§ Provided records:
== Segment start ==
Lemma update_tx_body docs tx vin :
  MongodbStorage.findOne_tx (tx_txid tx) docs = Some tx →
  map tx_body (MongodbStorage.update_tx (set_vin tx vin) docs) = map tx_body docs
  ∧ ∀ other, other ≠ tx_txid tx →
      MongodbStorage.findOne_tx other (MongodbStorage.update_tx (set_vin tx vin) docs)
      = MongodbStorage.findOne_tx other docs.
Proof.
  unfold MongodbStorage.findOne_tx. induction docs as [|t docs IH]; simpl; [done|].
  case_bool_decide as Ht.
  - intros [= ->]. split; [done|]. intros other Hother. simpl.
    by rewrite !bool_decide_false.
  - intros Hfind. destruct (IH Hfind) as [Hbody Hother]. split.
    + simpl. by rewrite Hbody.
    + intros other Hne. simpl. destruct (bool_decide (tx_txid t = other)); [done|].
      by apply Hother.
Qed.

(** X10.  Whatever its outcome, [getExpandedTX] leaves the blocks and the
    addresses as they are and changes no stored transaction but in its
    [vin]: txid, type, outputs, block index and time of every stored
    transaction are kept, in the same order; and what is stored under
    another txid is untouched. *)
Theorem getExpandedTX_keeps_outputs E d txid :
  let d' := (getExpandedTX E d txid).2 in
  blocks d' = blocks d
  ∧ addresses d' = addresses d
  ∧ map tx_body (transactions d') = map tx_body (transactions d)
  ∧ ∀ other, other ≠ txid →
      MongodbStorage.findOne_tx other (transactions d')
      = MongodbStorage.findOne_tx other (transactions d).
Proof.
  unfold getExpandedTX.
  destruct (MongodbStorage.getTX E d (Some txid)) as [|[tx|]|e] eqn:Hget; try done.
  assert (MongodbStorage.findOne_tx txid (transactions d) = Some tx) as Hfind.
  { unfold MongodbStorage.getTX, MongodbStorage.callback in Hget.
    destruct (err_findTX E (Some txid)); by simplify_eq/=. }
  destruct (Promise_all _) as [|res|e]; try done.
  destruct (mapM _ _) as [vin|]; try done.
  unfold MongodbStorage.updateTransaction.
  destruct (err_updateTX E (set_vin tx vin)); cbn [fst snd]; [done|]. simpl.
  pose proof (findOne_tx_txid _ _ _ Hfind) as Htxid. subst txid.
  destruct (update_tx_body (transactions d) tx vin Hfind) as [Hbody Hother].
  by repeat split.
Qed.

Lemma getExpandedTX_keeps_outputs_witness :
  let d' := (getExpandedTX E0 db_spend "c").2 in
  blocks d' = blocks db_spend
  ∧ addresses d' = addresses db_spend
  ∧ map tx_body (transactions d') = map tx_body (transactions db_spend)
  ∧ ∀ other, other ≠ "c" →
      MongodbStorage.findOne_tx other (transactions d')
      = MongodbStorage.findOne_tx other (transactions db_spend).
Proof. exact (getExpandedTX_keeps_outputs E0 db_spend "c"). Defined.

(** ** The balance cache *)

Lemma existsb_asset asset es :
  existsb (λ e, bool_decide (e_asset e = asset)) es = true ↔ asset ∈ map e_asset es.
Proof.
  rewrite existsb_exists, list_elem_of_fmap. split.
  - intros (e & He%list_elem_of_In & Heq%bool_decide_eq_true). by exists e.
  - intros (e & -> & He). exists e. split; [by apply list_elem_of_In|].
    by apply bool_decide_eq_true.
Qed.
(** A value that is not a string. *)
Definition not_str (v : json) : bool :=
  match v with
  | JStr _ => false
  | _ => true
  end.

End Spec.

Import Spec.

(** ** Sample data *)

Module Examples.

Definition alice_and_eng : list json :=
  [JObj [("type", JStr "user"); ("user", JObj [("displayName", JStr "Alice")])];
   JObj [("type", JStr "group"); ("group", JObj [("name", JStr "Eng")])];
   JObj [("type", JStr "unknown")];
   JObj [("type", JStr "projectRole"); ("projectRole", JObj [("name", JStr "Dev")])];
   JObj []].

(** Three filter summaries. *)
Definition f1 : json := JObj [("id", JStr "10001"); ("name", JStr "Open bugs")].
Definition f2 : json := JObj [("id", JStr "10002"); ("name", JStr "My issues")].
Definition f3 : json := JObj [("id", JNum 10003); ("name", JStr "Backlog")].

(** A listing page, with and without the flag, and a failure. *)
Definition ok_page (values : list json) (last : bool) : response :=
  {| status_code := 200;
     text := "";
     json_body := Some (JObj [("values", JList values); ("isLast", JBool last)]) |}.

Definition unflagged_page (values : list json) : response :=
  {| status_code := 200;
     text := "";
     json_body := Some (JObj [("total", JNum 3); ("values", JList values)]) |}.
== Segment end ==
The answer should repeat every line of the listing exactly.

Lemma update_tx_body docs tx vin :
  MongodbStorage.findOne_tx (tx_txid tx) docs = Some tx →
  map tx_body (MongodbStorage.update_tx (set_vin tx vin) docs) = map tx_body docs
  ∧ ∀ other, other ≠ tx_txid tx →
      MongodbStorage.findOne_tx other (MongodbStorage.update_tx (set_vin tx vin) docs)
      = MongodbStorage.findOne_tx other docs.
Proof.
  unfold MongodbStorage.findOne_tx. induction docs as [|t docs IH]; simpl; [done|].
  case_bool_decide as Ht.
  - intros [= ->]. split; [done|]. intros other Hother. simpl.
    by rewrite !bool_decide_false.
  - intros Hfind. destruct (IH Hfind) as [Hbody Hother]. split.
    + simpl. by rewrite Hbody.
    + intros other Hne. simpl. destruct (bool_decide (tx_txid t = other)); [done|].
      by apply Hother.
Qed.

(** X10.  Whatever its outcome, [getExpandedTX] leaves the blocks and the
    addresses as they are and changes no stored transaction but in its
    [vin]: txid, type, outputs, block index and time of every stored
    transaction are kept, in the same order; and what is stored under
    another txid is untouched. *)
Theorem getExpandedTX_keeps_outputs E d txid :
  let d' := (getExpandedTX E d txid).2 in
  blocks d' = blocks d
  ∧ addresses d' = addresses d
  ∧ map tx_body (transactions d') = map tx_body (transactions d)
  ∧ ∀ other, other ≠ txid →
      MongodbStorage.findOne_tx other (transactions d')
      = MongodbStorage.findOne_tx other (transactions d).
Proof.
  unfold getExpandedTX.
  destruct (MongodbStorage.getTX E d (Some txid)) as [|[tx|]|e] eqn:Hget; try done.
  assert (MongodbStorage.findOne_tx txid (transactions d) = Some tx) as Hfind.
  { unfold MongodbStorage.getTX, MongodbStorage.callback in Hget.
    destruct (err_findTX E (Some txid)); by simplify_eq/=. }
  destruct (Promise_all _) as [|res|e]; try done.
  destruct (mapM _ _) as [vin|]; try done.
  unfold MongodbStorage.updateTransaction.
  destruct (err_updateTX E (set_vin tx vin)); cbn [fst snd]; [done|]. simpl.
  pose proof (findOne_tx_txid _ _ _ Hfind) as Htxid. subst txid.
  destruct (update_tx_body (transactions d) tx vin Hfind) as [Hbody Hother].
  by repeat split.
Qed.

Lemma getExpandedTX_keeps_outputs_witness :
  let d' := (getExpandedTX E0 db_spend "c").2 in
  blocks d' = blocks db_spend
  ∧ addresses d' = addresses db_spend
  ∧ map tx_body (transactions d') = map tx_body (transactions db_spend)
  ∧ ∀ other, other ≠ "c" →
      MongodbStorage.findOne_tx other (transactions d')
      = MongodbStorage.findOne_tx other (transactions db_spend).
Proof. exact (getExpandedTX_keeps_outputs E0 db_spend "c"). Defined.

(** ** The balance cache *)

Lemma existsb_asset asset es :
  existsb (λ e, bool_decide (e_asset e = asset)) es = true ↔ asset ∈ map e_asset es.
Proof.
  rewrite existsb_exists, list_elem_of_fmap. split.
  - intros (e & He%list_elem_of_In & Heq%bool_decide_eq_true). by exists e.
  - intros (e & -> & He). exists e. split; [by apply list_elem_of_In|].
    by apply bool_decide_eq_true.
Qed.
(** A value that is not a string. *)
Definition not_str (v : json) : bool :=
  match v with
  | JStr _ => false
  | _ => true
  end.

End Spec.

Import Spec.

(** ** Sample data *)

Module Examples.

Definition alice_and_eng : list json :=
  [JObj [("type", JStr "user"); ("user", JObj [("displayName", JStr "Alice")])];
   JObj [("type", JStr "group"); ("group", JObj [("name", JStr "Eng")])];
   JObj [("type", JStr "unknown")];
   JObj [("type", JStr "projectRole"); ("projectRole", JObj [("name", JStr "Dev")])];
   JObj []].

(** Three filter summaries. *)
Definition f1 : json := JObj [("id", JStr "10001"); ("name", JStr "Open bugs")].
Definition f2 : json := JObj [("id", JStr "10002"); ("name", JStr "My issues")].
Definition f3 : json := JObj [("id", JNum 10003); ("name", JStr "Backlog")].

(** A listing page, with and without the flag, and a failure. *)
Definition ok_page (values : list json) (last : bool) : response :=
  {| status_code := 200;
     text := "";
     json_body := Some (JObj [("values", JList values); ("isLast", JBool last)]) |}.

Definition unflagged_page (values : list json) : response :=
  {| status_code := 200;
     text := "";
     json_body := Some (JObj [("total", JNum 3); ("values", JList values)]) |}.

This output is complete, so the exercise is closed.